- EXERCISE REQUIREMENTS
Only one span of the listing below is wanted: the lines from the one with "list float) : Prop" through the one with "if b =? 1 then", reproduced exactly, both ends kept.

- INPUT DATA
▬▬▬▬▬▬▬▬▬▬

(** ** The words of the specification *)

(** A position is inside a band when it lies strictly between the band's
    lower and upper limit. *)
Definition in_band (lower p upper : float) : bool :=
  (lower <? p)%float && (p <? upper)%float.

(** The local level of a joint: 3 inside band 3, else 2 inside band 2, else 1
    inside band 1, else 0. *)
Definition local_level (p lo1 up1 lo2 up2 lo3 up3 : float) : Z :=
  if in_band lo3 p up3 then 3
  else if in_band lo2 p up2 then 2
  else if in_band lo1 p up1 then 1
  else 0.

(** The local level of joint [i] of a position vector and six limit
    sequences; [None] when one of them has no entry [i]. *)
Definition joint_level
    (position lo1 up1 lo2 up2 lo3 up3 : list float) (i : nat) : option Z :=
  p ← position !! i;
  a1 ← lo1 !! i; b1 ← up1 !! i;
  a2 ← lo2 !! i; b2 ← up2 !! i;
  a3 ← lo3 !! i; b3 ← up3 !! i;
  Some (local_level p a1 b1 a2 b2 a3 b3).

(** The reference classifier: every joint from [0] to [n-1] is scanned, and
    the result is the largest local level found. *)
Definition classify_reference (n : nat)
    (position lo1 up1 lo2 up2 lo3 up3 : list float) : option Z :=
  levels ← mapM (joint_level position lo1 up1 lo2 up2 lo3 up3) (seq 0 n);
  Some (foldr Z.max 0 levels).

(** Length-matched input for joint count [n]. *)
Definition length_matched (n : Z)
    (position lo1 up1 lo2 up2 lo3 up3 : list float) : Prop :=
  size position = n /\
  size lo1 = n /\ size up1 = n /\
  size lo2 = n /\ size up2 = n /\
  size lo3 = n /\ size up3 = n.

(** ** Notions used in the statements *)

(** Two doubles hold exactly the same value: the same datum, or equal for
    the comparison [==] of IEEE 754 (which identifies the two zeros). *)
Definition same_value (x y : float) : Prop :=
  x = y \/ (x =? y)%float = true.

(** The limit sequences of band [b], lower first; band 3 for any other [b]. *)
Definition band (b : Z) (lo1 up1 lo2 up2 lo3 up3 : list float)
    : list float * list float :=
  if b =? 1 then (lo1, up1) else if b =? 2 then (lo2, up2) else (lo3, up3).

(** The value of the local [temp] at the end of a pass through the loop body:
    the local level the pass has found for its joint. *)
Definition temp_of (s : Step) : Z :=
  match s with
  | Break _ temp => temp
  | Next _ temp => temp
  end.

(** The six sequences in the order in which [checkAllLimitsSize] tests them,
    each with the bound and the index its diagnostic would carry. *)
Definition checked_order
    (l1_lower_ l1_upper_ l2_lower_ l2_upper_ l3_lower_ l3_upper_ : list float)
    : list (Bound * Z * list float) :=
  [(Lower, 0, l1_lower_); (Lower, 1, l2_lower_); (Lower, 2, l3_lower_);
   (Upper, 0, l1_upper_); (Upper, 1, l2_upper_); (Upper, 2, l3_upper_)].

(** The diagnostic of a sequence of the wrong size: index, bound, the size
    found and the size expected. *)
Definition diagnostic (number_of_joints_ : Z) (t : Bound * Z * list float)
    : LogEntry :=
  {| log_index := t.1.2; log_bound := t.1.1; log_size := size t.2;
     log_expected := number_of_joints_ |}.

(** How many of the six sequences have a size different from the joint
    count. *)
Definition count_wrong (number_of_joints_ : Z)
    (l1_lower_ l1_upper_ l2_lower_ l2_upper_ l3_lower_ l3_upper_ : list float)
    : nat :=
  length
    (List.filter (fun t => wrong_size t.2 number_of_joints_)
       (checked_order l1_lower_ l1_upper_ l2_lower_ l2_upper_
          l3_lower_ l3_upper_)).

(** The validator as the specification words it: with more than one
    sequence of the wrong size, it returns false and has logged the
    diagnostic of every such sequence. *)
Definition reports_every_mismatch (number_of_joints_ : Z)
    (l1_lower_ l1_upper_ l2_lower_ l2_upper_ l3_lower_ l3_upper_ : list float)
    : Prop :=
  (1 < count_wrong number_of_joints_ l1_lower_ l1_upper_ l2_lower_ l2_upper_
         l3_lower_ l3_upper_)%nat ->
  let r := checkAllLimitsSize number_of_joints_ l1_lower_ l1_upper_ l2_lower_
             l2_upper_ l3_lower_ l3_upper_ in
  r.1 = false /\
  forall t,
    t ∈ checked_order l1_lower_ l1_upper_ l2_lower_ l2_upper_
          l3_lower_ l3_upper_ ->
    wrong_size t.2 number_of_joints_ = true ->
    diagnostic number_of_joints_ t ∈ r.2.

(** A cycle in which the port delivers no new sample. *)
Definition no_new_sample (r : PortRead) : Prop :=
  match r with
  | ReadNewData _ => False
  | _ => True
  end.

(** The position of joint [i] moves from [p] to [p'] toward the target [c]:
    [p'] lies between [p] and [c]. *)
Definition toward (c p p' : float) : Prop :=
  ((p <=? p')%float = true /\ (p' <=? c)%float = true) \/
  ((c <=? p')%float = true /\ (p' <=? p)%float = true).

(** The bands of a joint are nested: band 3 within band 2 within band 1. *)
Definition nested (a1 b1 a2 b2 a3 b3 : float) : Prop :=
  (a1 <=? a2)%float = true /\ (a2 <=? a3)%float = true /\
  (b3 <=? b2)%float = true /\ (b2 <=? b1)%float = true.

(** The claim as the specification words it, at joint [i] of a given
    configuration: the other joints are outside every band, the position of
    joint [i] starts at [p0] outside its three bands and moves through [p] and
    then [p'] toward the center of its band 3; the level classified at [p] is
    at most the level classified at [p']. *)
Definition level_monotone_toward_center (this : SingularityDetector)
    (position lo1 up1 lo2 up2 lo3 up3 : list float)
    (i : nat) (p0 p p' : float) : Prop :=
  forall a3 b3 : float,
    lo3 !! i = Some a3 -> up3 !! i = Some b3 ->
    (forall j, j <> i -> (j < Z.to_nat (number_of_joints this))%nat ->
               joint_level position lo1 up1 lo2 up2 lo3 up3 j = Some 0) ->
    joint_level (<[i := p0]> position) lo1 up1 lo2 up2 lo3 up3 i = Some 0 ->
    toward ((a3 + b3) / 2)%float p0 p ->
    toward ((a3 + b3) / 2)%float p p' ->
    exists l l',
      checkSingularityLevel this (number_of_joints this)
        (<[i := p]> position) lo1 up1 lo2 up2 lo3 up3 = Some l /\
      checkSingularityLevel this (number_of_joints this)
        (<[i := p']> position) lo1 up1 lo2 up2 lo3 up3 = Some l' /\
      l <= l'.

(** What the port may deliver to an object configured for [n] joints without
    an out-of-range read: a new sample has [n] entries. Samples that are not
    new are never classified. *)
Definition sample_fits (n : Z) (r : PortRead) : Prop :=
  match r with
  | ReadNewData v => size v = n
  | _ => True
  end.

▬▬▬▬▬▬▬▬▬▬

- RESULT OF THE EXERCISE
    (position lo1 up1 lo2 up2 lo3 up3 : list float) : Prop :=
  size position = n /\
  size lo1 = n /\ size up1 = n /\
  size lo2 = n /\ size up2 = n /\
  size lo3 = n /\ size up3 = n.

(** ** Notions used in the statements *)

(** Two doubles hold exactly the same value: the same datum, or equal for
    the comparison [==] of IEEE 754 (which identifies the two zeros). *)
Definition same_value (x y : float) : Prop :=
  x = y \/ (x =? y)%float = true.

(** The limit sequences of band [b], lower first; band 3 for any other [b]. *)
Definition band (b : Z) (lo1 up1 lo2 up2 lo3 up3 : list float)
    : list float * list float :=
  if b =? 1 then (lo1, up1) else if b =? 2 then (lo2, up2) else (lo3, up3).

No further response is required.